Милиционер предупрежден о нас, мы вступаем на светлую, узкую, в две цементные плиты, дорожку, протянувшуюся через двор к особняку. Вокруг не густой сад, а кустарники и два или три многоэтажных дома, с балконов которых и из окон особняк виден как на ладони.

Мы на веранде, на столе вино, вазы с фруктами, есть уже и виноград, и любимая поздняя иссиня-черная слива, и груши, и еще что-то, чего мы толком не разглядим; сунув на стол два экземпляра пьесы, мы чего-то ждем от хозяев, ждем какого-то выхода, счастливой случайности, милосердия. Василевская в роскошном халате, но что-то мне видится в ней, как всегда, печальное и высокое, сейчас ее жестковатые черты смягчены любовью к загорелому, красивому мужу, сверкающему белизной зубов и игрой живых, женственных глаз.

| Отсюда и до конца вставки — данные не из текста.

(** The body of the triangle loop of [draw_world_slice(y0, y1)], from the
    tests on the clip-space positions to the pixel loops; [Some s] when
    the triangle is skipped. *)
Definition scan {S} (tg : target) (y0 y1 : Z) (t : triangle)
           (emit : fragment → S → option S) (s : S) : option S :=
  let '(h0, h1, h2) := (hp0 t, hp1 t, hp2 t) in
  if f32.le (c3 h0) f32.tenth_of_milli || f32.le (c3 h1) f32.tenth_of_milli
     || f32.le (c3 h2) f32.tenth_of_milli then Some s
  else if f32.lt (c0 h0) (f32.neg (c3 h0)) && f32.lt (c0 h1) (f32.neg (c3 h1))
          && f32.lt (c0 h2) (f32.neg (c3 h2)) then Some s
  else if f32.gt (c0 h0) (c3 h0) && f32.gt (c0 h1) (c3 h1)
          && f32.gt (c0 h2) (c3 h2) then Some s
  else if f32.lt (c1 h0) (f32.neg (c3 h0)) && f32.lt (c1 h1) (f32.neg (c3 h1))
          && f32.lt (c1 h2) (f32.neg (c3 h2)) then Some s
  else if f32.gt (c1 h0) (c3 h0) && f32.gt (c1 h1) (c3 h1)
          && f32.gt (c1 h2) (c3 h2) then Some s
  else if f32.lt (c2 h0) f32.zero && f32.lt (c2 h1) f32.zero
          && f32.lt (c2 h2) f32.zero then Some s
  else if f32.gt (c2 h0) (c3 h0) && f32.gt (c2 h1) (c3 h1)
          && f32.gt (c2 h2) (c3 h2) then Some s
  else
    let v0 := make_svtx h0 (fw tg) (fh tg) in
    let v1 := make_svtx h1 (fw tg) (fh tg) in
    let v2 := make_svtx h2 (fw tg) (fh tg) in
    let area := edge_fn (x v0) (y v0) (x v1) (y v1) (x v2) (y v2) in
    if f32.eq area f32.zero then Some s
    else
      let sign := if f32.lt area f32.zero then f32.minus_one else f32.one in
      let inv_area := f32.div f32.one (f32.mul area sign) in
      minx ← f32.floor (f32.min3 (x v0) (x v1) (x v2)) ≫= f32.to_int;
      maxx ← f32.ceil (f32.max3 (x v0) (x v1) (x v2)) ≫= f32.to_int;
      miny ← f32.floor (f32.min3 (y v0) (y v1) (y v2)) ≫= f32.to_int;
      maxy ← f32.ceil (f32.max3 (y v0) (y v1) (y v2)) ≫= f32.to_int;
      match raster.clip_box (W tg) y0 y1 minx maxx miny maxy with
      | None => Some s
      | Some (minx, maxx, miny, maxy) =>
          let e0_a := f32.mul (f32.sub (y v2) (y v1)) sign in
          let e0_b := f32.mul (f32.sub (x v1) (x v2)) sign in
          let e0_c := f32.mul (f32.sub (f32.mul (x v2) (y v1))
                                       (f32.mul (y v2) (x v1))) sign in
          let e1_a := f32.mul (f32.sub (y v0) (y v2)) sign in
          let e1_b := f32.mul (f32.sub (x v2) (x v0)) sign in
          let e1_c := f32.mul (f32.sub (f32.mul (x v0) (y v2))
                                       (f32.mul (y v0) (x v2))) sign in
          let e2_a := f32.mul (f32.sub (y v1) (y v0)) sign in
          let e2_b := f32.mul (f32.sub (x v0) (x v1)) sign in
          let e2_c := f32.mul (f32.sub (f32.mul (x v1) (y v0))
                                       (f32.mul (y v1) (x v0))) sign in
          let start_x := f32.add (f32.of_int minx) f32.half in
          let start_y := f32.add (f32.of_int miny) f32.half in
          let w0_row := f32.add (f32.add (f32.mul e0_a start_x) (f32.mul e0_b start_y))
                                e0_c in
          let w1_row := f32.add (f32.add (f32.mul e1_a start_x) (f32.mul e1_b start_y))
                                e1_c in
          let w2_row := f32.add (f32.add (f32.mul e2_a start_x) (f32.mul e2_b start_y))
                                e2_c in
          let dzdx := f32.mul (f32.add (f32.add (f32.mul e0_a (z v0)) (f32.mul e1_a (z v1)))
                                       (f32.mul e2_a (z v2))) inv_area in
          let dzdy := f32.mul (f32.add (f32.add (f32.mul e0_b (z v0)) (f32.mul e1_b (z v1)))
                                       (f32.mul e2_b (z v2))) inv_area in
          let z_row := f32.mul (f32.add (f32.add (f32.mul w0_row (z v0))
                                                 (f32.mul w1_row (z v1)))
                                        (f32.mul w2_row (z v2))) inv_area in
          rows emit (mk_steps e0_a e1_a e2_a dzdx e0_b e1_b e2_b dzdy) minx
               (Z.to_nat (maxx - minx + 1)) (Z.to_nat (maxy - miny + 1)) miny
               (mk_cursor w0_row w1_row w2_row z_row) s
      end.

Идет разговор ни о чем, бродим вокруг да около, не трогая пьесы. Сливы и виноград не лезут в глотку; церемонный Гозенпуд в чесучовом пиджаке, а мне и в рубахе жарко, августовский пот катится по лицу. Абраша умоляюще смотрит на меня, и я заговариваю о том, что неясно, зачем муж Марии купил микроскоп: если это обыкновенный школьный микроскоп, то какой же он тогда ученый. Гозенпуд, ободрясь снисходительными кивками хозяев, замечает, что надо как-то оживить антиквара, слишком уж трафаретный получился образ, а вместе с тем «мефистофельски» неправдоподобный. Черт возьми! Могут же они уступить нам хотя бы антиквара — и мы заткнемся.

Ванда Василевская совершает ошибку: нельзя было трогать тени великих, Абрам Акимович пойдет на эшафот, защищая Шекспира, Бальзака, Толстого или, скажем, любимого чешского композитора Яначека.

— Что вы гово́рите! — раздался ее строгий, любящий голос. — Сашко́ прекрасно написал антиквара, это красиво, сильно, как у Бальзака.

Все взорвалось и рухнуло: забыта осторожность, милиционер, мимо которого нам придется вновь проходить, — Гозенпуд бросился на защиту Бальзака.

— Бальзак?! — взревел он. — Оноре де Бальзак?! (Как будто подвернись под руку другой Бальзак, и мы бы кончили миром.) Как вы можете! Это же… это рукоделие… школьное сочинение… бред!

Остановить его невозможно. Через минуту мы обреченно брели по асфальтовым «вафельным» плиткам, сзади шел Корнейчук, поддерживая нас под локти и непрестанно повторяя:

— Ничего, ничего… Все хорошо… Ничего… Не беспокойтесь…

Не вышло из нас Белинских, но и перед нами был не автор «Бедных людей», — увы, даже не автор «Гибели эскадры»: его уже развратила атмосфера избранности, обреченности на успех всякой написанной им страницы.

…И вдруг я слышу из уст Фадеева — а я его уже люблю! — «Прочел „Мечту“ Корнейчука, знаешь, Костя, какой-то бред!..».

Как мне хотелось поведать о нашем фиаско в Киеве на Обсерваторной улице, но я удержался, только сказал:

— Степанова права, я знаю пьесу. А вы бы сказали Корнейчуку, к вам он прислушается.

Реакция была неожиданной: Фадеев откинулся к спинке стула, рассмеялся, запрокинув голову и показав на меня пальцем:

— Костя! Кого ты в редколлегию берешь! Десять раз подумай. — Смех оборвался, он сделался серьезным. — Ничего я Сашку́ не буду говорить, не-ет! Пусть ему другие объясняют.

Наивный провинциал, я не понял тогда, как много значений скрывается за фадеевской политикой невмешательства, готовностью забыть, что он глава советской литературы, ну если не литературы, то Союза писателей.